WORK INSTRUCTIONS: Lines from the top of the entries through the line that has "wp (insert_in_run_queue_head t)" must be duplicated exactly, and no others.

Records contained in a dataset
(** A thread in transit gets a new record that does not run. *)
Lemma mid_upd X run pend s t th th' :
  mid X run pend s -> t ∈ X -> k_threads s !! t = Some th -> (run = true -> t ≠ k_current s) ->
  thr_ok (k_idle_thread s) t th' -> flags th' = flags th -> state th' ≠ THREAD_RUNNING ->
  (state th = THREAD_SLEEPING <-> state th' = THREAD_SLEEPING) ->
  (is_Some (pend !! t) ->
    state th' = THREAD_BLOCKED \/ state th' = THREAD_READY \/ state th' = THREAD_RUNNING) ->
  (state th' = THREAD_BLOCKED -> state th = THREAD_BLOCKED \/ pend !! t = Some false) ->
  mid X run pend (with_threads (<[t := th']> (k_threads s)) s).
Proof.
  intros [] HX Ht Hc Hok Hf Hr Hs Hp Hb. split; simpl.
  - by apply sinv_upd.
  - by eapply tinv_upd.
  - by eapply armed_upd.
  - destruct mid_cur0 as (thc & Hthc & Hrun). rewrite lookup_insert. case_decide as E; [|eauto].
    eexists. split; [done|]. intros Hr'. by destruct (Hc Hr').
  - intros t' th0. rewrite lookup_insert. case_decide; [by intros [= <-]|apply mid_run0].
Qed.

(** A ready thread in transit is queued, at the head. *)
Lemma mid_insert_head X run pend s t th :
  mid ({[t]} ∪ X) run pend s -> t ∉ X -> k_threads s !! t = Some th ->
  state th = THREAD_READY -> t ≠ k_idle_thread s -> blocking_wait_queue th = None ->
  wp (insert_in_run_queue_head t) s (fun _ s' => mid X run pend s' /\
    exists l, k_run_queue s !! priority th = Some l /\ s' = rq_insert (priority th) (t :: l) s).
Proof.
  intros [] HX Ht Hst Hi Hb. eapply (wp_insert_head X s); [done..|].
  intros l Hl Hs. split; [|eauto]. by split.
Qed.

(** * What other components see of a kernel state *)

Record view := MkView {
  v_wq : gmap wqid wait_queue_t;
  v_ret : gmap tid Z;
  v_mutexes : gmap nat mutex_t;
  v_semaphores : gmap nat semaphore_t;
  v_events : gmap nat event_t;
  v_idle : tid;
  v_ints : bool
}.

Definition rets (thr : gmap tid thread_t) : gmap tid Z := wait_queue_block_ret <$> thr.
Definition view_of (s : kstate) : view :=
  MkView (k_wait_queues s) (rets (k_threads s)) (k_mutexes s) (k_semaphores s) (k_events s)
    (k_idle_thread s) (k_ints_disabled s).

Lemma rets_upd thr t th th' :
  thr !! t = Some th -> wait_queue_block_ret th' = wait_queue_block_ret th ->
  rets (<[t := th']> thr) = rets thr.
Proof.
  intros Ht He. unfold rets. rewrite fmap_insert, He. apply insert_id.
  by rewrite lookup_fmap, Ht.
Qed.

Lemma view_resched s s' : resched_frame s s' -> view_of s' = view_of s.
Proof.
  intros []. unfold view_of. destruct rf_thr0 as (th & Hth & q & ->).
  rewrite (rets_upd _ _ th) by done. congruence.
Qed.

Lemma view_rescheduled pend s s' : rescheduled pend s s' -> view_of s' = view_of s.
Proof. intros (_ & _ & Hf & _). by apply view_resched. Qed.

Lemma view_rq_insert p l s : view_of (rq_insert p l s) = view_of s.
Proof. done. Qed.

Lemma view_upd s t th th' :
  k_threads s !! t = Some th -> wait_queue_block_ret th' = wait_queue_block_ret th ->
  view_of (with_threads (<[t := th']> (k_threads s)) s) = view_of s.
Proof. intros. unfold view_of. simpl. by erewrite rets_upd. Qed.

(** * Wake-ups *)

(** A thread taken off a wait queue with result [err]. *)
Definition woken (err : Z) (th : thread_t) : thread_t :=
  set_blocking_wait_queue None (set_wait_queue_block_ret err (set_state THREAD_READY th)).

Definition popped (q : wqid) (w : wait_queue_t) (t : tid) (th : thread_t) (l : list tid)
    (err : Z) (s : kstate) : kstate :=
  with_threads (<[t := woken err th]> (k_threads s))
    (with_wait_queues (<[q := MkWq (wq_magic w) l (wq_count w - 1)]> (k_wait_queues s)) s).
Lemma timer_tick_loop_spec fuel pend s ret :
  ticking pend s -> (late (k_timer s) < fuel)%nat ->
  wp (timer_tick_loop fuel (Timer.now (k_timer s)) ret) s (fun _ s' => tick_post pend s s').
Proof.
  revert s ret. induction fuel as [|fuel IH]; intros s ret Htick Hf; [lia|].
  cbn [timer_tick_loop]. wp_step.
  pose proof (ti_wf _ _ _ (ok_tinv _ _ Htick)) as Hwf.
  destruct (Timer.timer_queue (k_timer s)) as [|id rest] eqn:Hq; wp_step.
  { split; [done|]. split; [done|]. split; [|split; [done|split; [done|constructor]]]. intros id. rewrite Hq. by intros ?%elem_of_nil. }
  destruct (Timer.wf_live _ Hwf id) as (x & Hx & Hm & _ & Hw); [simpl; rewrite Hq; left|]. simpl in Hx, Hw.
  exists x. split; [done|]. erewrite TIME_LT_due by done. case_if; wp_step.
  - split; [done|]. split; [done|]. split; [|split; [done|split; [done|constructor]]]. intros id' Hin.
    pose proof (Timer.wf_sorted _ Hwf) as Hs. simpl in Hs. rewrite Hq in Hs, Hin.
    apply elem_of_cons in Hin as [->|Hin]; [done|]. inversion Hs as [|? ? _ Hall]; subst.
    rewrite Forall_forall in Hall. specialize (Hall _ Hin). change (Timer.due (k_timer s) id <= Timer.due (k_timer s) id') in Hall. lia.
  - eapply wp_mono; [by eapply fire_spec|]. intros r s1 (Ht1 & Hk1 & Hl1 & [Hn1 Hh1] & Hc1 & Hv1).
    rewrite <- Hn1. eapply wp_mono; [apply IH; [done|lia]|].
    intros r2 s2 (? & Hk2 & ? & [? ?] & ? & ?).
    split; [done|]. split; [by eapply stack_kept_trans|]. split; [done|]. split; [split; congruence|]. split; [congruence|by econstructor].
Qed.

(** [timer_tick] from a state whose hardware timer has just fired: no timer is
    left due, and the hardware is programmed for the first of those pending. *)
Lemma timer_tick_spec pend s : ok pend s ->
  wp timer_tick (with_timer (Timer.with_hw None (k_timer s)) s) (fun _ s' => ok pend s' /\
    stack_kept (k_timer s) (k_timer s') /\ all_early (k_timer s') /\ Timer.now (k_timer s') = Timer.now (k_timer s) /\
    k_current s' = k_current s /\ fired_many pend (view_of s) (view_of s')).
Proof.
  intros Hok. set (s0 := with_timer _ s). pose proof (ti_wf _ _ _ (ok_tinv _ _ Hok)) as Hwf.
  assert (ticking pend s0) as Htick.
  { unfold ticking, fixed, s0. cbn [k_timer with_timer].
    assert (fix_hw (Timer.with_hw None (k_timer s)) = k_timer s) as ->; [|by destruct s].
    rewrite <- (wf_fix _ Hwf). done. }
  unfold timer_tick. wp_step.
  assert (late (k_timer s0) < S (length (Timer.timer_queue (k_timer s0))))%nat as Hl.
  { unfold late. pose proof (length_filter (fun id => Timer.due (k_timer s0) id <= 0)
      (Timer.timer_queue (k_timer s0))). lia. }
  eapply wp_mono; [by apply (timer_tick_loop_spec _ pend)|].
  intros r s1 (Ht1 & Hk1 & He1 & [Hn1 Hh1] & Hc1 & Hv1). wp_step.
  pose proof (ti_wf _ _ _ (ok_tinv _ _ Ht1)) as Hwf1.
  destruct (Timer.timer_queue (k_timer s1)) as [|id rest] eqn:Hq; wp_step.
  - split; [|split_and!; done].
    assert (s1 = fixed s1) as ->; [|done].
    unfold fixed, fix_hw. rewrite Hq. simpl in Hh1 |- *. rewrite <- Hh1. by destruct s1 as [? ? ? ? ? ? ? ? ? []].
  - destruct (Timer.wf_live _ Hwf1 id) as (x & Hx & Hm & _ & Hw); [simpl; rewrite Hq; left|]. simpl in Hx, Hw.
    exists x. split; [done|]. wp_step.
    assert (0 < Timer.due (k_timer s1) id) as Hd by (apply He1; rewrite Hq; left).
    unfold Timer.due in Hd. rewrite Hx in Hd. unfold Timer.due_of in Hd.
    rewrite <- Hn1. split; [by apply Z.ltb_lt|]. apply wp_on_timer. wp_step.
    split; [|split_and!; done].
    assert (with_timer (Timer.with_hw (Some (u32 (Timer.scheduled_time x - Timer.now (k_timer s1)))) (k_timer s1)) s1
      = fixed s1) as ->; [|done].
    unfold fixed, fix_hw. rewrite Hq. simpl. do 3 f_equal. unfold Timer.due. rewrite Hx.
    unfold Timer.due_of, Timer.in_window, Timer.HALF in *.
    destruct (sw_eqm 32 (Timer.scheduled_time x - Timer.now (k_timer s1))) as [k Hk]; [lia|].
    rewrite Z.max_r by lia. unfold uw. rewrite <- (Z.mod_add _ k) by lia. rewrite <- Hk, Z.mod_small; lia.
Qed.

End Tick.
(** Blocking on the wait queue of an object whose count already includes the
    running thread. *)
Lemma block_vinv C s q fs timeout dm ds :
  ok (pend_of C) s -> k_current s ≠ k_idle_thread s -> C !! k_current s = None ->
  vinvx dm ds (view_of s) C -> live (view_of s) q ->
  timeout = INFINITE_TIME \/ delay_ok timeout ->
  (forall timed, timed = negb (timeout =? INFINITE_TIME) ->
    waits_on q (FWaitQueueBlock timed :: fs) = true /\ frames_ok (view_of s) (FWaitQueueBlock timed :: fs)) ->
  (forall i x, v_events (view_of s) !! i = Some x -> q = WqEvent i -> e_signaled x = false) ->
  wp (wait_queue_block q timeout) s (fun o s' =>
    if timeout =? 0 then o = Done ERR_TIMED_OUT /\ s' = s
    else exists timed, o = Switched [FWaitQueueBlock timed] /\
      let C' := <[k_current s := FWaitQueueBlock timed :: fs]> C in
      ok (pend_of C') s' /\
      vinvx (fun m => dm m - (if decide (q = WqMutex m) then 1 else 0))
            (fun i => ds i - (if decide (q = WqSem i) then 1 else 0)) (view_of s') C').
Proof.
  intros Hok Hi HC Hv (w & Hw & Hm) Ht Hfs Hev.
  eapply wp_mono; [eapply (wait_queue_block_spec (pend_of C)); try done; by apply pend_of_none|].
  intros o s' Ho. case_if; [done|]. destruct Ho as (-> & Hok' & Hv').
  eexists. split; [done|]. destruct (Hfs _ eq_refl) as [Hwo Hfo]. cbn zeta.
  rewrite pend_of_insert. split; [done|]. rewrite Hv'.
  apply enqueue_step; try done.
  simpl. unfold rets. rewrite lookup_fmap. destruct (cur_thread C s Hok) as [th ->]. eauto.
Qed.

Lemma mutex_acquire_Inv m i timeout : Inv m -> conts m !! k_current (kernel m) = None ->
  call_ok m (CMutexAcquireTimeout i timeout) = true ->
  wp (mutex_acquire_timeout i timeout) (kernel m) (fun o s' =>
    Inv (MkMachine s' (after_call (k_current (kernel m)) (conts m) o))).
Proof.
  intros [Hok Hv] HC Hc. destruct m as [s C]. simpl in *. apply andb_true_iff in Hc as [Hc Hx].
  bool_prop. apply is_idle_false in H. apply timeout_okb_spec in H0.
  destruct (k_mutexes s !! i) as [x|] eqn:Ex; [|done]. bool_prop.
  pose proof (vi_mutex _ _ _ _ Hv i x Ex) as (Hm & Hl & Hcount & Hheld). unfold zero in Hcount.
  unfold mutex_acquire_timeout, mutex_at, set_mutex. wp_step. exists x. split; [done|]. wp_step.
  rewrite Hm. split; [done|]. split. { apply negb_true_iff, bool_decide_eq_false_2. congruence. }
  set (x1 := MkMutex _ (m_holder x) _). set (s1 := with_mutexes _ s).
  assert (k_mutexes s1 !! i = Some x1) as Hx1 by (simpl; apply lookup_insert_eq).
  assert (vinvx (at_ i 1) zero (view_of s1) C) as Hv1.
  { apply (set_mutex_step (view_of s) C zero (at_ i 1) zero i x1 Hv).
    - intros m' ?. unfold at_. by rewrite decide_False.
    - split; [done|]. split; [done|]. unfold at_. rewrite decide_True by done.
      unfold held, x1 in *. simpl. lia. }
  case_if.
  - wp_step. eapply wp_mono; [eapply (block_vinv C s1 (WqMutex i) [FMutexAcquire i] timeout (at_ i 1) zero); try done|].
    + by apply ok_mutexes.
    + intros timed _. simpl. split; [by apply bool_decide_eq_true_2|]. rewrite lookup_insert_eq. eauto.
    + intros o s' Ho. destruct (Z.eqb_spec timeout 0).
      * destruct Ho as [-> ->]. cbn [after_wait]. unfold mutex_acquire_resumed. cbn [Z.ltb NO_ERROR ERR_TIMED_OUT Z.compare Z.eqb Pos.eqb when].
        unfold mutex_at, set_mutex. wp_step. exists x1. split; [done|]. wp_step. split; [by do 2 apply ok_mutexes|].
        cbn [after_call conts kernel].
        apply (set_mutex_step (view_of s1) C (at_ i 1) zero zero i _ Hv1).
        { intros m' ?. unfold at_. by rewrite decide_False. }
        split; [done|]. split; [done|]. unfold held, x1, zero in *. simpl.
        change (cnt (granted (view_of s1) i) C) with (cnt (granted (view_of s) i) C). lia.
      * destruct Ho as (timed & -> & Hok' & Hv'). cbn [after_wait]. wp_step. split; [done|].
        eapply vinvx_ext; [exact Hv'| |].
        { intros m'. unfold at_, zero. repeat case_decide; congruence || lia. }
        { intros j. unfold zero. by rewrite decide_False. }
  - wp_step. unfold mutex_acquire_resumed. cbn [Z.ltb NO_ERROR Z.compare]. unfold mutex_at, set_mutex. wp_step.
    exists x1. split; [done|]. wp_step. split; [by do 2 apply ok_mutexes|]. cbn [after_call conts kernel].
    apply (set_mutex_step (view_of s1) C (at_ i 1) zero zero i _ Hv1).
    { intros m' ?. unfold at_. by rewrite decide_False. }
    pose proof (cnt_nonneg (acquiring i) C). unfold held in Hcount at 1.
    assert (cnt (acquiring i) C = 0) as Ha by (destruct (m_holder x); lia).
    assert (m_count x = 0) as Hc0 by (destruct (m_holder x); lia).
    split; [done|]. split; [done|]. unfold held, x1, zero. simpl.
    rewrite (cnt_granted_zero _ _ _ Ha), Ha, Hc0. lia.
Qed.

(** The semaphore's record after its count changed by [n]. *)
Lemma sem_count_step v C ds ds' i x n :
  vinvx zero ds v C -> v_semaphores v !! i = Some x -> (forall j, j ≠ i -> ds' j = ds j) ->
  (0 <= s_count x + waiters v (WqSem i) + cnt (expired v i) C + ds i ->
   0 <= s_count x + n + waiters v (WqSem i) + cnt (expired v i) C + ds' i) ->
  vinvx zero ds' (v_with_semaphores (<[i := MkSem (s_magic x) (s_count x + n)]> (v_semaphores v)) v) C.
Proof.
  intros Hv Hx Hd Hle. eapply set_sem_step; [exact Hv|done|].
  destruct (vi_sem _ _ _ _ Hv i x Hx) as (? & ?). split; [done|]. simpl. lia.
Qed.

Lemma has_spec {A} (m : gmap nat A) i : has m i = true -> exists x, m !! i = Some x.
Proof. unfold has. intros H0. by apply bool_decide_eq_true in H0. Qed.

EXERCISE ANSWER:
(** A thread in transit gets a new record that does not run. *)
Lemma mid_upd X run pend s t th th' :
  mid X run pend s -> t ∈ X -> k_threads s !! t = Some th -> (run = true -> t ≠ k_current s) ->
  thr_ok (k_idle_thread s) t th' -> flags th' = flags th -> state th' ≠ THREAD_RUNNING ->
  (state th = THREAD_SLEEPING <-> state th' = THREAD_SLEEPING) ->
  (is_Some (pend !! t) ->
    state th' = THREAD_BLOCKED \/ state th' = THREAD_READY \/ state th' = THREAD_RUNNING) ->
  (state th' = THREAD_BLOCKED -> state th = THREAD_BLOCKED \/ pend !! t = Some false) ->
  mid X run pend (with_threads (<[t := th']> (k_threads s)) s).
Proof.
  intros [] HX Ht Hc Hok Hf Hr Hs Hp Hb. split; simpl.
  - by apply sinv_upd.
  - by eapply tinv_upd.
  - by eapply armed_upd.
  - destruct mid_cur0 as (thc & Hthc & Hrun). rewrite lookup_insert. case_decide as E; [|eauto].
    eexists. split; [done|]. intros Hr'. by destruct (Hc Hr').
  - intros t' th0. rewrite lookup_insert. case_decide; [by intros [= <-]|apply mid_run0].
Qed.

(** A ready thread in transit is queued, at the head. *)
Lemma mid_insert_head X run pend s t th :
  mid ({[t]} ∪ X) run pend s -> t ∉ X -> k_threads s !! t = Some th ->
  state th = THREAD_READY -> t ≠ k_idle_thread s -> blocking_wait_queue th = None ->
  wp (insert_in_run_queue_head t) s (fun _ s' => mid X run pend s' /\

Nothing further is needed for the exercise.